Start of Record extracts

(** What an append does: the whole batch with the next numbers, or nothing. *)
Lemma Sqlite_append_batch_exact t kinds s w :
  sqlite_wf s ->
  wp (Sqlite_append_batch t kinds) (fun r s' w' =>
    world_le w w' /\ sqlite_max_events_per_task s' = sqlite_max_events_per_task s /\
    match r with
    | Return evs => (kind <$> evs) = kinds /\ contiguous_from (len (sqlite_log s t) + 1) evs
        /\ (kinds = [] \/ len (sqlite_log s t) + len kinds <= sqlite_max_events_per_task s)
        /\ exists rs, sql_rows (connection s') = sql_rows (connection s) ++ rs /\ Forall2 (reads t) rs evs
    | Raise _ => sql_rows (connection s') = sql_rows (connection s)
    | Panic => False
    end) s w.
Proof.
  intros Hwf. unfold Sqlite_append_batch. case_bool_decide as Hk.
  { subst kinds. wp_steps. split_and!; try done; [by left|]. exists []. by rewrite app_nil_r. }
  wp_step. unfold store_statement at 1. wp_step. apply wp_execute_statement.
  intros r c' Hb. apply begin_spec in Hb as [Hrows Hsaved]. destruct r as [[]|]; [|by split_and!].
  specialize (Hsaved eq_refl). apply wp_in_transaction.
  assert (Hback : forall c2, sql_saved c2 = sql_saved c' ->
            sql_rows (sql_rollback c2) = sql_rows (connection s))
    by (intros c2 E; by rewrite rollback_spec, E).
  wp_step. wp_step. wp_step. wp_step. simpl connection.
  destruct (sql_count_max c' (task_id_text t)) as [[n m]|] eqn:Hq; cbn [ok_or];
    [|split_and!; [done | done | by apply Hback]].
  assert (Hq' : n = len (sqlite_log s t) /\ m = len (sqlite_log s t)).
  { rewrite <-(sqlite_log_rows s (set_connection c' s) t Hrows).
    apply (count_max_log (set_connection c' s) t n m); [by eapply sqlite_wf_rows | done]. }
  destruct Hq' as [-> ->]. cbn [fst snd].
  wp_step. wp_step. wp_step; [|split_and!; [done | done | by apply Hback]].
  apply try_into_Some in Hcase as [-> _].
  wp_step. wp_step. wp_step; [|split_and!; [done | done | by apply Hback]].
  apply checked_add_Some in Hcase as [-> _]. wp_step. wp_step. simpl sqlite_max_events_per_task.
  destruct (Z.ltb_spec (sqlite_max_events_per_task s) (len (sqlite_log s t) + len kinds)).
  { wp_step. split_and!; [done | done | by apply Hback]. }
  wp_step. wp_step. wp_step; [|split_and!; [done | done | by apply Hback]].
  apply try_into_Some in Hcase as [-> _].
  wp_step. wp_step. wp_step; [|split_and!; [done | done | by apply Hback]].
  apply checked_add_Some in Hcase as [-> _].
  pose proof (len_nonneg (sqlite_log s t)).
  wp_step. eapply wp_mono; [apply wp_insert_events; lia|]. simpl.
  intros r s1 w1 (Hw & Hmax & Hsv & Hr). destruct r as [evs|e|]; [|split_and!; [done | done | by apply Hback]|done].
  destruct Hr as (Hkd & Hc & rs & Hrs & Hrd). wp_step. unfold store_statement. wp_step.
  apply wp_execute_statement. intros r c2 Hcm. apply commit_spec in Hcm as [Hsv2 Hrw].
  destruct r as [[]|]; [|split_and!; [done | done | apply Hback; simpl; congruence]].
  wp_step. simpl. split_and!; try done; [by rewrite Z.add_0_r in Hc | by right|].
  exists rs. split; [by rewrite (Hrw eq_refl), Hrs, Hrows | done].
Qed.

(** ** Reading the log *)

Abbreviation ascending := (StronglySorted (fun r q : Row => row_sequence r < row_sequence q)).

Lemma ascending_filter P `{forall r, Decision (P r)} rs : ascending rs -> ascending (filter P rs).
Proof.
  induction 1 as [|r rs Hs IH Hr]; [constructor|]. rewrite filter_cons. case_decide; [|done].
  constructor; [done|]. apply Forall_forall. intros q [_ Hq]%list_elem_of_filter.
  by apply (proj1 (Forall_forall _ _) Hr).
Qed.

Lemma reads_ascending t rs evs k :
  Forall2 (reads t) rs evs -> contiguous_from k evs ->
  ascending rs /\ Forall (fun r => k <= row_sequence r) rs.
Proof.
  intros Hr. revert k. induction Hr as [|r e rs evs (_ & _ & He) _ IH]; intros k Hc; [by repeat constructor|].
  destruct Hc as [Hk Hc]. destruct (IH _ Hc) as [Hs Hall].
  apply row_event_Some in He as (_ & _ & ? & _ & ->). simpl in Hk.
  split; (constructor; [first [done | lia]|]); (eapply Forall_impl; [exact Hall|]); simpl; lia.
Qed.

End of Record extracts

Take from the material above the lines running from the one with "pose proof (len_nonneg (sqlite_log s t))." through the one with "Abbreviation ascending := (StronglySorted", and repeat them exactly, with nothing else.

(Answer to this problem)
  pose proof (len_nonneg (sqlite_log s t)).
  wp_step. eapply wp_mono; [apply wp_insert_events; lia|]. simpl.
  intros r s1 w1 (Hw & Hmax & Hsv & Hr). destruct r as [evs|e|]; [|split_and!; [done | done | by apply Hback]|done].
  destruct Hr as (Hkd & Hc & rs & Hrs & Hrd). wp_step. unfold store_statement. wp_step.
  apply wp_execute_statement. intros r c2 Hcm. apply commit_spec in Hcm as [Hsv2 Hrw].
  destruct r as [[]|]; [|split_and!; [done | done | apply Hback; simpl; congruence]].
  wp_step. simpl. split_and!; try done; [by rewrite Z.add_0_r in Hc | by right|].
  exists rs. split; [by rewrite (Hrw eq_refl), Hrs, Hrows | done].
Qed.

(** ** Reading the log *)

Abbreviation ascending := (StronglySorted (fun r q : Row => row_sequence r < row_sequence q)).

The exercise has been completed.